Personal information
- Full name: Andrew John Thackeray
- Date of birth: 13 February 1968 (age 57)
- Place of birth: Huddersfield, England
- Height: 5 ft 9 in (1.75 m)
- Position(s): Defender

Youth career
- 198x–1986: Manchester City

Senior career*
- Years: Team / Apps / (Gls)
- 1986–1987: Huddersfield Town / 2 / (0)
- 1987–1988: Newport County / 54 / (4)
- 1988–1992: Wrexham / 152 / (14)
- 1992–1997: Rochdale / 162 / (13)
- 1997–1999: Halifax Town / 79 / (7)
- 1999–2003: Nuneaton Borough / 125 / (10)
- 2003–2005: Ashton United
- 2005–2007: Mossley

= Andy Thackeray =

English footballer

Andrew John Thackeray (born 13 February 1968 in Huddersfield) is an English former professional footballer who made more than 400 appearances in the Football League playing as a defender.
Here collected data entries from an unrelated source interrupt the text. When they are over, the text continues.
(** * preserialize: a (possibly cyclic) object graph to a simple tree and back

    A shallow embedding of [preserialize/__init__.py] and
    [preserialize/json.py].

    - A Python [str] is a [string]; a character is an [ascii].  The regular
      expression classes [\d] and [\w] are those of the ASCII range.
    - The object graph lives in a heap ([list object], a location is an
      index); identity of objects ([id(obj)], [is]) is equality of
      locations.
    - The wire tree built by the encoder is an inductive tree whose leaves
      are the objects that pass through unchanged.
    - The two traversals are generators driven by a trampoline; they are
      embedded as recursive functions on a fuel argument that bounds the
      nesting depth of the walk. *)

From Stdlib Require Import ZArith Ascii String List Lia.
From Stdlib Require Import DecimalString Decimal DecimalZ.
From Stdlib Require Import Floats.SpecFloat.
From stdpp Require Import base option list gmap strings fin_maps.

(** ** Characters, identifiers and type names *)

Module Str.

Local Open Scope string_scope.

(** [\d] of the pattern language. *)
Definition is_digit (c : ascii) : bool :=
  let n := nat_of_ascii c in (48 <=? n)%nat && (n <=? 57)%nat.

Definition is_alpha (c : ascii) : bool :=
  let n := nat_of_ascii c in
  ((65 <=? n)%nat && (n <=? 90)%nat) || ((97 <=? n)%nat && (n <=? 122)%nat).

(** [\w] of the pattern language: letters, digits and the underscore. *)
Definition is_word (c : ascii) : bool :=
  is_alpha c || is_digit c || Ascii.eqb c "_"%char.

(** [[^\d\W]]: a word character that is not a digit. *)
Definition is_ident_start (c : ascii) : bool :=
  is_word c && negb (is_digit c).
Lemma redo_then_undo_witness :
  ∃ w1 w2,
    redo (Examples.world ∅ (historyOf (Some 1%nat) [3%nat] [2%nat]))
      = Some (tt, w1) ∧
    undo w1 = Some (tt, w2) ∧
    historyState w2 = historyOf (Some 1%nat) [3%nat] [2%nat].
Proof.
  apply (redo_then_undo
           (Examples.world ∅ (historyOf (Some 1%nat) [3%nat] [2%nat]))
           1%nat 2%nat []).
  - reflexivity.
  - reflexivity.
  - right. reflexivity.
Defined.

(** X17: [redo] always returns and never changes the timeline (undo stack,
    current view model, redo stack from its top down): it only moves the
    current position one step forward. *)
Theorem redo_keeps_timeline (w : World) :
  ∃ w',
    redo w = Some (tt, w') ∧
    timeline (historyState w') = timeline (historyState w).
Proof.
  destruct (redo_cases w) as [[_ Hredo]|(r & b & Hr & Hredo)].
  - exists w. split; [exact Hredo|reflexivity].
  - eexists. split; [exact Hredo|].
    unfold timeline.
    cbn [historyState restored historyOf undoStack redoStack current].
    rewrite Hr, reverse_snoc.
    destruct (current (historyState w)); cbn [option_list option_rect app];
      rewrite <- ?app_assoc; reflexivity.
Qed.

(** X18: [undo] always returns.  When there is a current view model
    without dirty nodes and the undo stack has two entries or more, the
    current view model drops out of the timeline; in every other case the
    timeline is unchanged. *)
Theorem undo_keeps_timeline (w : World) :
  ∃ w',
    undo w = Some (tt, w') ∧
    ((∃ c, current (historyState w) = Some c ∧
           hasDirtyNodes (heap w c) = false ∧
           (2 ≤ length (undoStack (historyState w)))%nat) →
     timeline (historyState w')
       = undoStack (historyState w) ++ reverse (redoStack (historyState w))) ∧
    (¬ (∃ c, current (historyState w) = Some c ∧
             hasDirtyNodes (heap w c) = false ∧
             (2 ≤ length (undoStack (historyState w)))%nat) →
     timeline (historyState w') = timeline (historyState w)).
Proof.
  destruct (undo_cases w)
    as [[Hu Hundo]|[(u & a & Hc & Hu & Hundo)|[(c & u & a & b & Hc & Hu & Hd & Hundo)
       |(c & u & a & Hc & Hu & Hcase & Hundo)]]];
    eexists; (split; [exact Hundo|]); unfold timeline;
    cbn [historyState restored historyOf undoStack redoStack current];
    rewrite ?Hu, ?Hc; cbn [option_list option_rect].
  - split; [|reflexivity].
    intros (c & _ & _ & Hlen). cbn in Hlen. lia.
  - split; [|rewrite <- app_assoc; reflexivity].
    intros (c & Hc' & _). discriminate.
  - split.
    + intros _. rewrite reverse_snoc.
      change (u ++ [a; b]) with (u ++ [a] ++ [b]).
      rewrite <- !app_assoc. reflexivity.
    + intros Hn. contradict Hn. exists c. split; [reflexivity|].
      split; [exact Hd|]. rewrite length_app. cbn. lia.
  - split.
    + intros (c' & [= <-] & Hd & Hlen). destruct Hcase as [->|Hd'].
      * cbn in Hlen. lia.
      * congruence.
    + intros _. rewrite reverse_snoc, <- app_assoc. reflexivity.
Qed.

(** ** The two event handlers and the setter *)

(** X19: [handleBeforeInput] always returns.  It calls [preventDefault]
    exactly for the input types [historyUndo] and [historyRedo], also when
    the stack in question is empty; it then does what [undo], respectively
    [redo], does, and for any other input type it changes nothing. *)
Theorem handleBeforeInput_table (event : InputEvent) (w : World) :
  ∃ prevented w',
    handleBeforeInput event w = Some (prevented, w') ∧
    (prevented = true ↔
       inputType event = "historyUndo" ∨ inputType event = "historyRedo") ∧
    (inputType event = "historyUndo" → undo w = Some (tt, w')) ∧
    (inputType event = "historyRedo" → redo w = Some (tt, w')) ∧
    (prevented = false → w' = w).
Proof.
  unfold handleBeforeInput.
  destruct (decide (inputType event = "historyUndo")) as [Hu|Hu].
  - destruct (undo_total w) as [[[] w'] Hundo].
    exists true, w'. unfold bind. rewrite Hundo. split; [reflexivity|].
    split; [tauto|]. split; [intros _; reflexivity|].
    split; [|discriminate]. intros Hr. rewrite Hu in Hr. discriminate.
  - destruct (decide (inputType event = "historyRedo")) as [Hr|Hr].
    + destruct (redo_total w) as [[[] w'] Hredo].
      exists true, w'. unfold bind. rewrite Hredo. split; [reflexivity|].
      split; [tauto|]. split; [intros Hu'; contradiction|].
      split; [intros _; reflexivity|discriminate].
    + exists false, w. split; [reflexivity|].
      split; [split; [discriminate|tauto]|].
      split; [intros Hu'; contradiction|].
      split; [intros Hr'; contradiction|reflexivity].
Qed.

(** X20: [handleKeyDown] always returns.  While the editor is composing it
    changes nothing, whatever the key; otherwise an undo key does what
    [undo] does, also when the key counts as a redo key too, a redo key
    that is no undo key does what [redo] does, and any other key changes
    nothing. *)
Theorem handleKeyDown_table (isComposing : bool) (event : KeyboardEvent)
    (w : World) :
  ∃ w',
    handleKeyDown isComposing event w = Some (tt, w') ∧
    (isComposing = true → w' = w) ∧
    (isComposing = false → isUndo event = true → undo w = Some (tt, w')) ∧
    (isComposing = false → isUndo event = false → isRedo event = true →
     redo w = Some (tt, w')) ∧
    (isUndo event = false → isRedo event = false → w' = w).
Proof.
  unfold handleKeyDown. destruct isComposing.
  { exists w. split; [reflexivity|]. split; [reflexivity|].
    split; [discriminate|]. split; [discriminate|reflexivity]. }
  destruct (isUndo event).
  - destruct (undo_total w) as [[[] w'] Hundo]. exists w'.
    split; [exact Hundo|]. split; [discriminate|].
    split; [intros _ _; exact Hundo|]. split; discriminate.
  - destruct (isRedo event).
    + destruct (redo_total w) as [[[] w'] Hredo]. exists w'.
      split; [exact Hredo|]. split; [discriminate|].
      split; [discriminate|]. split; [intros _ _ _; exact Hredo|discriminate].
    + exists w. split; [reflexivity|]. split; [discriminate|].
      split; [discriminate|]. split; [discriminate|reflexivity].
Qed.


(** ** Any sequence of events *)

Lemma undo_step (w w' : World) :
  undo w = Some (tt, w') →
  (w' = w ∨ ∃ a hs, w' = restored a hs w) ∧
  held (historyState w') ⊆ held (historyState w).
Proof.
  destruct (undo_cases w)
    as [[Hu Hundo]|[(u & a & Hc & Hu & Hundo)|[(c & u & a & b & Hc & Hu & Hd & Hundo)
       |(c & u & a & Hc & Hu & Hcase & Hundo)]]];
    rewrite Hundo; intros [= <-].
  - split; [left; reflexivity|]. intros x Hx. exact Hx.
  - split; [right; eauto|].
    destruct (historyState w) as [c' r u']. cbn in Hc, Hu. subst c' u'.
    list_subset.
  - split; [right; eauto|].
    destruct (historyState w) as [c' r u']. cbn in Hc, Hu. subst c' u'.
    list_subset.
  - split; [right; eauto|].
    destruct (historyState w) as [c' r u']. cbn in Hc, Hu. subst c' u'.
    list_subset.
Qed.

Lemma redo_step (w w' : World) :
  redo w = Some (tt, w') →
  (w' = w ∨ ∃ a hs, w' = restored a hs w) ∧
  held (historyState w') ⊆ held (historyState w).
Proof.
  destruct (redo_cases w) as [[_ Hredo]|(r & b & Hr & Hredo)];
    rewrite Hredo; intros [= <-].
  - split; [left; reflexivity|]. intros x Hx. exact Hx.
  - split; [right; eauto|].
    destruct (historyState w) as [[c|] r' u]; cbn in Hr; subst r'; list_subset.
Qed.

Lemma applyChange_step (w w' : World) (viewModel : ViewModelRef) :
  applyChange viewModel w = Some (tt, w') →
  (heap w' = heap w ∧ editorCalls w' = editorCalls w) ∧
  held (historyState w') ⊆ viewModel :: held (historyState w).
Proof.
  destruct (applyChange_cases w viewModel)
    as [[Hc Happ]|[(Hne & Hd & Happ)|(a & w1 & Hne & Hd & Hdec & Happ)]];
    rewrite Happ; intros [= <-].
  - split; [split; reflexivity|]. intros x Hx. right. exact Hx.
  - split; [split; reflexivity|]. unfold with_history. cbn [historyState].
    destruct (historyState w) as [[c|] r u]; list_subset.
  - assert (heap w1 = heap w ∧ editorCalls w1 = editorCalls w ∧
            historyState w1 = historyState w) as (Hh & He & Hhs).
    { destruct (decide (viewModel ∈ viewModelsWithoutHistory w)) as [Hin|Hnin].
      - rewrite getMergeAction_exempt in Hdec by exact Hin.
        injection Hdec as _ <-. repeat split.
      - rewrite getMergeAction_not_exempt in Hdec by exact Hnin.
        injection Hdec as _ <-. repeat split. }
    split; [destruct a; split; assumption|].
    destruct a; unfold with_history; cbn [historyState]; rewrite Hhs;
      destruct (historyState w) as [[c|] r u]; list_subset.
Qed.

Lemma dispatch_step (e : Event) (w w' : World) :
  dispatch e w = Some (tt, w') →
  ((heap w' = heap w ∧ editorCalls w' = editorCalls w)
   ∨ ∃ a hs, w' = restored a hs w) ∧
  held (historyState w') ⊆ supplied e ++ held (historyState w).
Proof.
  assert (∀ m : M unit,
            (∀ w', m w = Some (tt, w') →
                   (w' = w ∨ ∃ a hs, w' = restored a hs w) ∧
                   held (historyState w') ⊆ held (historyState w)) →
            m w = Some (tt, w') →
            ((heap w' = heap w ∧ editorCalls w' = editorCalls w)
             ∨ ∃ a hs, w' = restored a hs w) ∧
            held (historyState w') ⊆ [] ++ held (historyState w)) as Hmove.
  { intros m Hm Hrun. destruct (Hm w' Hrun) as [[->|Hres] Hsub].
    - split; [left; split; reflexivity|exact Hsub].
    - split; [right; exact Hres|exact Hsub]. }
  destruct e as [viewModel|isComposing event|event|u r]; cbn [dispatch supplied].
  - intros Happ. destruct (applyChange_step w w' viewModel Happ) as [Hst Hsub].
    split; [left; exact Hst|exact Hsub].
  - apply Hmove. intros w''. unfold handleKeyDown.
    destruct isComposing; [|destruct (isUndo event); [|destruct (isRedo event)]].
    + intros [= <-]. split; [left; reflexivity|]. intros x Hx. exact Hx.
    + apply undo_step.
    + apply redo_step.
    + intros [= <-]. split; [left; reflexivity|]. intros x Hx. exact Hx.
  - apply Hmove. intros w''. unfold handleBeforeInput, bind.
    destruct (decide (inputType event = "historyUndo"));
      [|destruct (decide (inputType event = "historyRedo"))].
    + destruct (undo w) as [[[] w1]|] eqn:Hundo; [|discriminate].
      intros [= <-]. apply undo_step. exact Hundo.
    + destruct (redo w) as [[[] w1]|] eqn:Hredo; [|discriminate].
      intros [= <-]. apply redo_step. exact Hredo.
    + intros [= <-]. split; [left; reflexivity|]. intros x Hx. exact Hx.
  - unfold setHistoryState. mstep. intros [= <-].
    split; [left; split; reflexivity|].
    destruct (historyState w) as [[c|] r0 u0]; list_subset.
Qed.

Lemma dispatchAll_cons (e : Event) (es : list Event) (w w' : World) :
  dispatchAll (e :: es) w = Some (tt, w') →
  ∃ w1, dispatch e w = Some (tt, w1) ∧ dispatchAll es w1 = Some (tt, w').
Proof.
  cbn [dispatchAll]. unfold bind.
  destruct (dispatch e w) as [[[] w1]|]; [|discriminate].
  intros Hrest. exists w1. split; [reflexivity|exact Hrest].
Qed.


(** X23: undo and redo invent nothing: after any sequence of events on a
    fresh history state, every view model in the undo stack, in the current
    slot or in the redo stack was handed to the hook by an update or by a
    setter call of that sequence. *)
Theorem held_view_models_were_supplied (es : list Event) (w w' : World) :
  historyState w = initialHistoryState →
  dispatchAll es w = Some (tt, w') →
  ∀ v, v ∈ held (historyState w') → v ∈ flat_map supplied es.
Proof.
  intros Hinit Hrun.
  assert (∀ es w w',
            dispatchAll es w = Some (tt, w') →
            held (historyState w') ⊆ flat_map supplied es ++ held (historyState w))
    as Hgen.
  { clear. induction es as [|e es IH]; intros w w' Hrun.
    - injection Hrun as <-. intros x Hx. exact Hx.
    - apply dispatchAll_cons in Hrun as (w1 & Hstep & Hrest).
      destruct (dispatch_step e w w1 Hstep) as [_ Hsub].
      specialize (IH w1 w' Hrest). intros x Hx.
      cbn [flat_map]. apply IH in Hx.
      rewrite !elem_of_app in *. destruct Hx as [Hx|Hx]; [tauto|].
      apply Hsub in Hx. rewrite elem_of_app in Hx. tauto. }
  intros v Hv. apply (Hgen es w w' Hrun) in Hv.
  rewrite Hinit in Hv. cbn in Hv. rewrite app_nil_r in Hv. exact Hv.
Qed.


Lemma held_view_models_were_supplied_witness :
  5%nat ∈ flat_map supplied
            [Update 1%nat; Update 5%nat;
             BeforeInput {| inputType := "historyUndo" |};
             KeyDown false {| isUndo := false; isRedo := true |}].
Proof.
  apply (held_view_models_were_supplied
           [Update 1%nat; Update 5%nat;
            BeforeInput {| inputType := "historyUndo" |};
            KeyDown false {| isUndo := false; isRedo := true |}]
           (Examples.world ∅ initialHistoryState)
           (restored 5%nat (historyOf (Some 5%nat) [1%nat] [])
              (restored 1%nat (historyOf (Some 1%nat) [] [5%nat])
                 (Examples.world ∅ (historyOf (Some 5%nat) [1%nat] []))))).
  - reflexivity.
  - vm_compute. reflexivity.
  - cbn. right. left.
Defined.
Lemma restored_keys_not_copied (key : string) :
  key ∈ serializableKeys →
  key ≠ "experimentalSortImports" ∧ key ≠ "experimentalTailwindcss".
Proof.
  intros Hin. split; intros ->; revert Hin.
  - apply (bool_decide_unpack ("experimentalSortImports" ∉ serializableKeys)).
    by vm_compute.
  - apply (bool_decide_unpack ("experimentalTailwindcss" ∉ serializableKeys)).
    by vm_compute.
Qed.

(** The result of [extractSerializableOptions], key by key. *)
Lemma extractSerializableOptions_lookup (options : gmap string JsValue) (key : string) :
  extractSerializableOptions JSONParse options !! key =
  if decide (key ∈ serializableKeys) then options !! key
  else if decide (key = "experimentalTailwindcss") then
    restoreJsonOption JSONParse options ∅ "_experimentalTailwindcssJson"
      "experimentalTailwindcss" !! key
  else if decide (key = "experimentalSortImports") then
    restoreJsonOption JSONParse options ∅ "_experimentalSortImportsJson"
      "experimentalSortImports" !! key
  else None.
Proof.
  unfold extractSerializableOptions.
  set (copied := foldl _ ∅ serializableKeys).
  assert (∀ k, copied !! k = if decide (k ∈ serializableKeys) then options !! k else None)
    as Hcopied.
  { intros k. unfold copied. rewrite copy_loop_lookup, lookup_empty.
    destruct (decide (k ∈ serializableKeys)); [|done]. by destruct (options !! k). }
  assert (∀ source target jsonKey resultKey k,
            restoreJsonOption JSONParse source target jsonKey resultKey !! k
            = if decide (k = resultKey) then
                match restoreJsonOption JSONParse source ∅ jsonKey resultKey !! k with
                | Some v => Some v
                | None => target !! k
                end
              else target !! k) as Hrestore.
  { intros source target jsonKey resultKey k. rewrite !restoreJsonOption_cases.
    destruct (decide (k = resultKey)) as [->|Hne].
    - destruct (source !! jsonKey) as [[]|]; try by rewrite lookup_empty.
      destruct (String.eqb s ""); [by rewrite lookup_empty|].
      destruct (JSONParse (JStr s)); [by rewrite !lookup_insert_eq|by rewrite lookup_empty].
    - destruct (source !! jsonKey) as [[]|]; try done.
      destruct (String.eqb s ""); [done|].
      destruct (JSONParse (JStr s)); [by rewrite lookup_insert_ne|done]. }
  rewrite Hrestore, (Hrestore _ copied), Hcopied.
  destruct (decide (key ∈ serializableKeys)) as [Hin|Hnin].
  - rewrite !decide_False; [done| |].
    + intros ->. by destruct (restored_keys_not_copied _ Hin).
    + intros ->. by destruct (restored_keys_not_copied _ Hin).
  - destruct (decide (key = "experimentalTailwindcss")) as [->|Hne1].
    + rewrite decide_False by done.
      by destruct (restoreJsonOption _ _ ∅ _ _ !! _).
    + destruct (decide (key = "experimentalSortImports")) as [->|Hne2]; [|done].
      by destruct (restoreJsonOption _ _ ∅ _ _ !! _).
Qed.

(** X1. [restoreJsonOption] writes no key of [target] but [resultKey];
    when [source] holds under [jsonKey] a non-empty string that
    [JSON.parse] parses, it sets [resultKey] to the parsed value; in every
    other case, a [JSON.parse] that throws included, it leaves [target]
    as it was. *)
Theorem restoreJsonOption_writes_parsed_or_nothing
    (source target : gmap string JsValue) (jsonKey resultKey : string) :
  let target' := restoreJsonOption JSONParse source target jsonKey resultKey in
  (∀ key, key ≠ resultKey → target' !! key = target !! key) ∧
  (∀ s parsed,
     source !! jsonKey = Some (JStr s) → s ≠ "" → JSONParse (JStr s) = Returned parsed →
     target' = <[resultKey := parsed]> target ∧ target' !! resultKey = Some parsed) ∧
  (∀ s e, source !! jsonKey = Some (JStr s) → JSONParse (JStr s) = Thrown e →
          target' = target) ∧
  ((∀ s, s ≠ "" → source !! jsonKey ≠ Some (JStr s)) → target' = target).
Proof.
  intros target'. unfold target'. rewrite restoreJsonOption_cases.
  destruct (source !! jsonKey) as [v|] eqn:Hv.
  2: { repeat split; auto; intros; done. }
  destruct v; try (repeat split; auto; intros; done).
  destruct (String.eqb s "") eqn:Hs.
  { apply String.eqb_eq in Hs as ->. repeat split; auto; intros; congruence. }
  apply String.eqb_neq in Hs.
  destruct (JSONParse (JStr s)) as [parsed|e] eqn:Hparse.
  - split; [|split; [|split]].
    + intros key Hne. by rewrite lookup_insert_ne.
    + intros s' parsed' [= <-] _ Hparse'.
      assert (parsed' = parsed) as -> by congruence.
      split; [done|apply lookup_insert_eq].
    + intros s' e [= <-]. congruence.
    + intros Hnone. by destruct (Hnone s Hs).
  - repeat split; auto; intros; congruence.
Qed.

(** X2. [extractSerializableOptions] hands on no key but the thirteen of
    [serializableKeys] and the two restored ones. *)
Theorem extractSerializableOptions_keys (options : gmap string JsValue) :
  dom (extractSerializableOptions JSONParse options) ⊆
  list_to_set serializableKeys ∪ {["experimentalSortImports"; "experimentalTailwindcss"]}.
Proof.
  intros key [v Hv]%elem_of_dom. rewrite extractSerializableOptions_lookup in Hv.
  destruct (decide (key ∈ serializableKeys)) as [Hin|_].
  { apply elem_of_union_l. by apply elem_of_list_to_set. }
  destruct (decide (key = "experimentalTailwindcss")) as [->|_]; [set_solver|].
  destruct (decide (key = "experimentalSortImports")) as [->|_]; [set_solver|done].
Qed.

(** X3. For a key of [serializableKeys], the result has it exactly when
    the options have it, with the same value, whatever that value is. *)
Theorem extractSerializableOptions_copies (options : gmap string JsValue) (key : string) :
  key ∈ serializableKeys →
  extractSerializableOptions JSONParse options !! key = options !! key.
Proof.
  intros Hin. rewrite extractSerializableOptions_lookup. by rewrite decide_True.
Qed.

(** X4. The two restored keys depend on the JSON strings alone: each is
    the parsed value of its [...Json] option when that is a non-empty
    string that parses, and absent otherwise; a value the options hold
    under the restored key itself is not handed on. *)
Theorem extractSerializableOptions_restores (options : gmap string JsValue) :
  let restored jsonKey :=
    match options !! jsonKey with
    | Some (JStr s) =>
        if String.eqb s "" then None
        else match JSONParse (JStr s) with
             | Returned parsed => Some parsed
             | Thrown _ => None
             end
    | _ => None
    end in
  extractSerializableOptions JSONParse options !! "experimentalSortImports"
    = restored "_experimentalSortImportsJson" ∧
  extractSerializableOptions JSONParse options !! "experimentalTailwindcss"
    = restored "_experimentalTailwindcssJson".
Proof.
  intros restored. unfold restored.
  rewrite !extractSerializableOptions_lookup, !restoreJsonOption_cases.
  split.
  - rewrite decide_False, decide_False, decide_True; [|done|done|].
    + destruct (options !! "_experimentalSortImportsJson") as [[]|]; try done.
      destruct (String.eqb s ""); [done|].
      by destruct (JSONParse (JStr s)); [rewrite lookup_insert_eq|].
    + intros Hin. by destruct (restored_keys_not_copied _ Hin).
  - rewrite decide_False, decide_True; [|done|].
    + destruct (options !! "_experimentalTailwindcssJson") as [[]|]; try done.
      destruct (String.eqb s ""); [done|].
      by destruct (JSONParse (JStr s)); [rewrite lookup_insert_eq|].
    + intros Hin. by destruct (restored_keys_not_copied _ Hin).
Qed.

(** X5. When the two internal options have the default the plugin
    declares for them, nothing is restored: the result holds keys of
    [serializableKeys] only. *)
Theorem extractSerializableOptions_defaults (options : gmap string JsValue) :
  options !! "_experimentalSortImportsJson"
    = pluginOptionDefaults !! "_experimentalSortImportsJson" →
  options !! "_experimentalTailwindcssJson"
    = pluginOptionDefaults !! "_experimentalTailwindcssJson" →
  dom (extractSerializableOptions JSONParse options) ⊆ list_to_set serializableKeys.
Proof.
  intros Hsort Htail key [v Hv]%elem_of_dom.
  destruct (decide (key ∈ serializableKeys)) as [Hin|Hnin].
  { by apply elem_of_list_to_set. }
  pose proof (extractSerializableOptions_restores options) as [Hs Ht].
  cbv zeta in Hs, Ht. rewrite Hsort in Hs. rewrite Htail in Ht.
  rewrite extractSerializableOptions_lookup in Hv. rewrite decide_False in Hv by done.
  rewrite extractSerializableOptions_lookup in Hs, Ht.
  destruct (decide (key = "experimentalTailwindcss")) as [->|_].
  { rewrite decide_False, decide_True in Ht; [|done|].
    - rewrite Ht in Hv. by vm_compute in Hv.
    - intros Hin. by destruct (restored_keys_not_copied _ Hin). }
  destruct (decide (key = "experimentalSortImports")) as [->|_]; [|done].
  rewrite decide_False, decide_False, decide_True in Hs; [|done|done|].
  - rewrite Hs in Hv. by vm_compute in Hv.
  - intros Hin. by destruct (restored_keys_not_copied _ Hin).
Qed.

End PrettierProperties.

Lemma extractSerializableOptions_copies_witness :
  extractSerializableOptions sampleJSONParse sampleOptions !! "semi" = Some (JBool false).
Proof.
  rewrite (extractSerializableOptions_copies sampleJSONParse sampleOptions "semi").
  - reflexivity.
  - apply (bool_decide_unpack ("semi" ∈ serializableKeys)). by vm_compute.
Defined.

Lemma extractSerializableOptions_defaults_witness :
  dom (extractSerializableOptions sampleJSONParse
         (<["printWidth" := JNum 100]> pluginOptionDefaults))
  ⊆ list_to_set serializableKeys.
Proof.
  apply (extractSerializableOptions_defaults sampleJSONParse
           (<["printWidth" := JNum 100]> pluginOptionDefaults)); reflexivity.
Defined.

(** The sample options: the plugin list, the parser name and the object
    option given directly are dropped; one JSON option is restored, the
    malformed one is not. *)
Example extractSerializableOptions_sample :
  extractSerializableOptions sampleJSONParse sampleOptions
  = {[ "semi" := JBool false; "tabWidth" := JNum 4;
       "experimentalSortImports" := JObj [] ]}.
Proof. by vm_compute. Qed.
Thackeray was part of the Manchester City youth team which won the FA Youth Cup in 1986, but moved on to Huddersfield Town without appearing for City's first team. He played only twice for Huddersfield, then spent a season with Newport County, before making more than 150 league appearances for each of his next two employers, Wrexham and Rochdale. In the 1997–98 season he helped Halifax Town to promotion from the Conference and played one more season in the Football League. Thackeray then returned to the Conference, spending four seasons with Nuneaton Borough. In 2003, he joined Ashton United, where he scored 5 goals from 91 games in all competitions, and for a time acted as assistant manager. His final club before retirement was Mossley, where he scored 4 goals from 74 games, and won the Player of the Year award in helping them to the Northern Premier League Division One title in the 2005–06 season.